PROVIDENCE, R.I. - (KRT) - On a humid June
night, at a church hall in Providence, R.I., Boy Scout Troop 28
welcomes a distinguished guest to its Eagle Court of Honor.
He is many things a young man could hope to be. Ivy League
graduate. Accomplished trial lawyer. Respected politician. The
guest, Providence's Mayor David N. Cicilline, is also openly
gay.
What is remarkable about this event is that under the Boy Scout's
national policy that bans gay Scouts and leaders, Cicilline, who
leads a city of 173,000 people, could not lead a Boy Scout
troop.
And what is remarkable is that the assistant scoutmaster
introduces Cicilline as a "role model for all our boys."
No one gathered in the hall at Central Congregational Church
seems startled. Not the boys, whose sashes are decorated with merit
badges. Not the parents, the ones who brought the Eagle Scout sheet
cake and the Boy Scout balloons and the orange toolbox with "Be
prepared" written on it. They look on proudly as Cicilline says that
"this troop's incredibly important stand to ensure that Scouting is
available for all young men ... regardless of their sexual
orientation" is "one small example of standing up to what's right
and fair."
What is going on? The adult leaders of Troop 28 are part of a
handful of Scout parents in the nation who are staying with an
organization they love, while fighting from within to change a
policy they don't.
Somewhere between Scouting highlights, they are quietly drafting
antidiscrimination resolutions. They are on the Internet to track
what happens to other defiant troops. One troop consulted a lawyer.

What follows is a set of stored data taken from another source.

(* ===== verification/LineDiffSpec.v ===== *)
(** * What a generated diff is

    The reference notions for LineDiff.v (edit scripts, common subsequences, the
    lines a hunk describes) and the proofs that the table computes the longest
    common subsequence, that the walk is a shortest edit script, and that the hunks
    partition its changes and describe both files at the lines of their headers. *)

From S2P Require Import Prelude TextLines LineDiff.

(** ** Edit scripts *)

(** The lines of one side of a script. *)
Fixpoint old_side (ops : list DiffLine) : list string :=
  match ops with
  | [] => []
  | (Line.Equal l | Line.Remove l) :: ops' => l :: old_side ops'
  | Line.Add _ :: ops' => old_side ops'
  end.

Fixpoint new_side (ops : list DiffLine) : list string :=
  match ops with
  | [] => []
  | (Line.Equal l | Line.Add l) :: ops' => l :: new_side ops'
  | Line.Remove _ :: ops' => new_side ops'
  end.

Fixpoint kept (ops : list DiffLine) : list string :=
  match ops with
  | [] => []
  | Line.Equal l :: ops' => l :: kept ops'
  | _ :: ops' => kept ops'
  end.

Definition changes (ops : list DiffLine) : list DiffLine := List.filter is_change ops.

(** [ops] turns [old] into [new]. *)
Definition edits (old new : list string) (ops : list DiffLine) : Prop :=
  old_side ops = old ∧ new_side ops = new.

Lemma old_side_app l k : old_side (l ++ k) = old_side l ++ old_side k.
Proof. induction l as [|[x|x|x] l IH]; simpl; by rewrite ?IH. Qed.
Lemma new_side_app l k : new_side (l ++ k) = new_side l ++ new_side k.
Proof. induction l as [|[x|x|x] l IH]; simpl; by rewrite ?IH. Qed.
Lemma changes_app l k : changes (l ++ k) = changes l ++ changes k.
Proof. apply List.filter_app. Qed.
Lemma count_of_app P l k : count_of P (l ++ k) = count_of P l + count_of P k.
Proof. unfold count_of. by rewrite List.filter_app, length_app. Qed.

Lemma count_of_one P op : count_of P [op] = Nat.b2n (P op).
Proof. unfold count_of. simpl. by destruct (P op). Qed.

Lemma length_old_side ops : length (old_side ops) = count_of consumes_old ops.
Proof. unfold count_of. induction ops as [|[l|l|l] ops IH]; simpl; auto. Qed.

Lemma length_new_side ops : length (new_side ops) = count_of consumes_new ops.
Proof. unfold count_of. induction ops as [|[l|l|l] ops IH]; simpl; auto. Qed.

Lemma kept_old ops : kept ops `sublist_of` old_side ops.
Proof. induction ops as [|[l|l|l] ops IH]; simpl; try exact IH; by constructor. Qed.

Lemma kept_new ops : kept ops `sublist_of` new_side ops.
Proof. induction ops as [|[l|l|l] ops IH]; simpl; try exact IH; by constructor. Qed.

Lemma length_changes ops :
  length (changes ops) + 2 * length (kept ops) = length (old_side ops) + length (new_side ops).
Proof.
  unfold changes. induction ops as [|[l|l|l] ops IH]; simpl in *; lia.
Qed.

(** ** Longest common subsequences *)

Fixpoint lcs (xs ys : list string) : nat :=
  match xs with
  | [] => 0
  | x :: xs' =>
      (fix go ys := match ys with
                    | [] => 0
                    | y :: ys' => if decide (x = y) then S (lcs xs' ys')
                                  else Nat.max (lcs xs' ys) (go ys')
                    end) ys
  end.

Lemma lcs_nil_r xs : lcs xs [] = 0.
Proof. by destruct xs. Qed.

Lemma lcs_cons x xs y ys :
  lcs (x :: xs) (y :: ys) =
  if decide (x = y) then S (lcs xs ys) else Nat.max (lcs xs (y :: ys)) (lcs (x :: xs) ys).
Proof. done. Qed.

Lemma lcs_longest xs ys s : s `sublist_of` xs → s `sublist_of` ys → length s ≤ lcs xs ys.
Proof.
  revert ys s. induction xs as [|x xs IH]; intros ys s Hx Hy.
  { apply sublist_nil_r in Hx as ->. simpl. lia. }
  revert s Hx Hy. induction ys as [|y ys IHy]; intros s Hx Hy.
  { apply sublist_nil_r in Hy as ->. simpl. lia. }
  rewrite lcs_cons. destruct (decide (x = y)) as [<-|Hne].
  - inversion Hx as [|? s' ? Hx'|? ? ? Hx']; subst.
    + apply le_n_S, IH; [done|]. inversion Hy as [|? ? ? Hy'|? ? ? Hy']; subst; [done|].
      etrans; [|exact Hy']. by constructor.
    + destruct s as [|z s]; [simpl; lia|]. simpl. apply le_n_S, IH.
      * etrans; [|exact Hx']. by constructor.
      * inversion Hy as [|? ? ? Hy'|? ? ? Hy']; subst; [done|]. etrans; [|exact Hy']. by constructor.
  - inversion Hx as [|? s' ? Hx'|? ? ? Hx']; subst.
    + inversion Hy as [|? ? ? Hy'|? ? ? Hy']; subst; [done|].
      etrans; [by apply IHy|]. apply Nat.le_max_r.
    + etrans; [by apply (IH (y :: ys))|]. apply Nat.le_max_l.
Qed.

Lemma lcs_le_l xs ys : lcs xs ys ≤ length xs.
Proof.
  revert ys. induction xs as [|x xs IH]; intros ys; [done|].
  induction ys as [|y ys IHy]; [simpl; lia|]. rewrite lcs_cons.
  pose proof (IH ys). pose proof (IH (y :: ys)). case_decide; simpl length in *; lia.
Qed.

Lemma lcs_le_r xs ys : lcs xs ys ≤ length ys.
Proof.
  revert ys. induction xs as [|x xs IH]; intros ys; [simpl; lia|].
  induction ys as [|y ys IHy]; [simpl; lia|]. rewrite lcs_cons.
  pose proof (IH ys). pose proof (IH (y :: ys)). case_decide; simpl length in *; lia.
Qed.

(** ** The table *)

Section table.
Context (old_lines new_lines : list string).

Abbreviation n := (length old_lines).
Abbreviation m := (length new_lines).
Abbreviation width := (LineDiff.width new_lines).

(** What a cell stands for. *)
Definition L (i j : nat) : nat := lcs (drop i old_lines) (drop j new_lines).

Lemma L_bottom j : L n j = 0.
Proof. unfold L. by rewrite drop_all. Qed.

Lemma L_right i : L i m = 0.
Proof. unfold L. by rewrite drop_all, lcs_nil_r. Qed.

Lemma drop_line l i : i < length l → drop i l = line_at l i :: drop (S i) l.
Proof.
  intros Hi. unfold line_at. destruct (lookup_lt_is_Some_2 l i Hi) as [x Hx].
  rewrite Hx. by apply drop_S.
Qed.

Lemma L_step i j : i < n → j < m →
  L i j = if decide (line_at old_lines i = line_at new_lines j) then S (L (S i) (S j))
          else Nat.max (L (S i) j) (L i (S j)).
Proof.
  intros Hi Hj. unfold L. rewrite (drop_line old_lines i), (drop_line new_lines j), lcs_cons by done.
  by rewrite <- (drop_line new_lines j), <- (drop_line old_lines i).
Qed.
(* ===== verification/ApplyPatchSpec.v ===== *)
(** * What the patch tool reads and applies

    Proofs about ApplyPatch.v: patches rendered by the diff generator are read back,
    and which hunks are applied as they mean. *)

From Stdlib Require Import DecimalString.
From S2P Require Import Prelude TextLines LineDiff LineDiffSpec ApplyPatch.

(** ** Applying one hunk *)

Lemma remove_many (n pos : nat) (ls : list string) :
  Nat.iter n (remove_at pos) ls = take pos ls ++ drop (pos + n) ls.
Proof.
  revert ls. induction n as [|n IH]; intros ls; [by rewrite Nat.add_0_r, take_drop|].
  rewrite Nat.iter_succ_r, IH. unfold remove_at.
  destruct (decide (pos ≤ length ls)) as [Hp|Hp].
  - rewrite take_app_le, take_take, Nat.min_id by (rewrite length_take; lia).
    rewrite drop_app_ge, length_take, Nat.min_l, drop_drop by (rewrite ?length_take; lia).
    do 2 f_equal. lia.
  - rewrite !(take_ge ls pos), !(drop_ge ls (S pos)), app_nil_r by lia.
    rewrite take_ge, !drop_ge by lia. done.
Qed.

Lemma insert_many (added : list string) pos (ls : list string) : pos ≤ length ls →
  fold_left (λ ls e, insert_at (pos + e.1) e.2 ls) (imap (λ i line, (i, line)) added) ls =
  take pos ls ++ added ++ drop pos ls.
Proof.
  intros Hp.
  assert (∀ k pre ls', take (pos + k) ls' = pre → length pre = pos + k →
    fold_left (λ ls e, insert_at (pos + e.1) e.2 ls) (imap (λ i line, (k + i, line)) added) ls' =
    pre ++ added ++ drop (pos + k) ls') as H.
  { clear. induction added as [|x added IH]; intros k pre ls' Hpre Hlen; simpl.
    - by rewrite <- Hpre, take_drop.
    - rewrite Nat.add_0_r. unfold compose.
      rewrite (imap_ext _ (λ i line, (S k + i, line))) by (intros; simpl; f_equal; lia).
      rewrite (IH (S k) (pre ++ [x])).
      + rewrite <- app_assoc. simpl. do 3 f_equal. unfold insert_at. rewrite Hpre.
        rewrite drop_app_ge, Hlen by lia. by replace (pos + S k - (pos + k)) with 1 by lia.
      + unfold insert_at. rewrite Hpre, take_app_ge, Hlen by lia.
        by replace (pos + S k - (pos + k)) with 1 by lia.
      + rewrite length_app. simpl. lia. }
  specialize (H 0 (take pos ls) ls). rewrite Nat.add_0_r in H. apply H; [done|].
  rewrite length_take. lia.
Qed.

Lemma isize_small x : (- 2 ^ 63 ≤ x < 2 ^ 63)%Z → isize_add x 0 = x.
Proof. intros. unfold isize_add. rewrite Z.mod_small; lia. Qed.

Lemma isize_add_small a b : (- 2 ^ 63 ≤ a + b < 2 ^ 63)%Z → isize_add a b = (a + b)%Z.
Proof. intros. unfold isize_add. rewrite Z.mod_small; lia. Qed.

(** A hunk whose [old_start] is a line of the file replaces the lines there. *)
Lemma apply_hunk_at pre rest offset h :
  (h_old_start h + offset = Z.of_nat (length pre) + 1)%Z → (0 ≤ h_old_start h < 2 ^ 62)%Z →
  (- 2 ^ 62 ≤ offset < 2 ^ 62)%Z → remove_count h ≤ length rest →
  apply_hunk (pre ++ rest, offset) h =
  (pre ++ added_lines h ++ drop (remove_count h) rest,
   isize_add offset (Z.of_nat (length (added_lines h)) - Z.of_nat (remove_count h))).
Proof.
  intros Hs Hb Ho Hr. unfold apply_hunk.
  assert (as_isize (h_old_start h) = h_old_start h) as -> by (unfold as_isize; case_match; lia).
  rewrite (isize_add_small (h_old_start h)), isize_add_small by lia. rewrite Hs.
  replace (Z.max 0 (Z.of_nat (length pre) + 1 + -1))%Z with (Z.of_nat (length pre)) by lia.
  rewrite <- Nat2Z.inj_min, Nat2Z.id, length_app, Nat.min_l by lia.
  rewrite bool_decide_eq_true_2 by lia. rewrite remove_many.
  rewrite take_app_length, drop_app_ge by lia.
  replace (length pre + remove_count h - length pre) with (remove_count h) by lia.
  rewrite insert_many by (rewrite length_app; lia). by rewrite take_app_length, drop_app_length.
Qed.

They talk to the media, and then wonder if "national" is going to
find out.
So far, the Rhode Island troops are safe, but there's always the
fear that they've gone too far. At least two troops in other parts
of the country have been kicked out.
Wasn't the challenging part of Scouting supposed to happen in the
great outdoors? How did den dads and Webelos moms turn into
renegades?
To answer that, one must go back to the Boy Scouts' stance on
gays.
Some of the dissenting parents say they never knew about such a
policy when they enrolled their sons in Scouting; the words gay or
homosexual were not in the handouts.
But when a smattering of gay Scouts and leaders were kicked out,
in cases that drew national publicity, the Boy Scouts of America
announced from its Irving, Texas, headquarters that its stand on
homosexuality is right there in the last line of The Scout Oath,
written in 1910. A Scout promises to keep himself "morally
straight."
The Boy Scouts defended its right to dismiss assistant
scoutmaster James Dale all the way to the U.S. Supreme Court, which,
in October 2000, ruled 5 to 4 that the Scouts are a private
organization that can set its own membership standards.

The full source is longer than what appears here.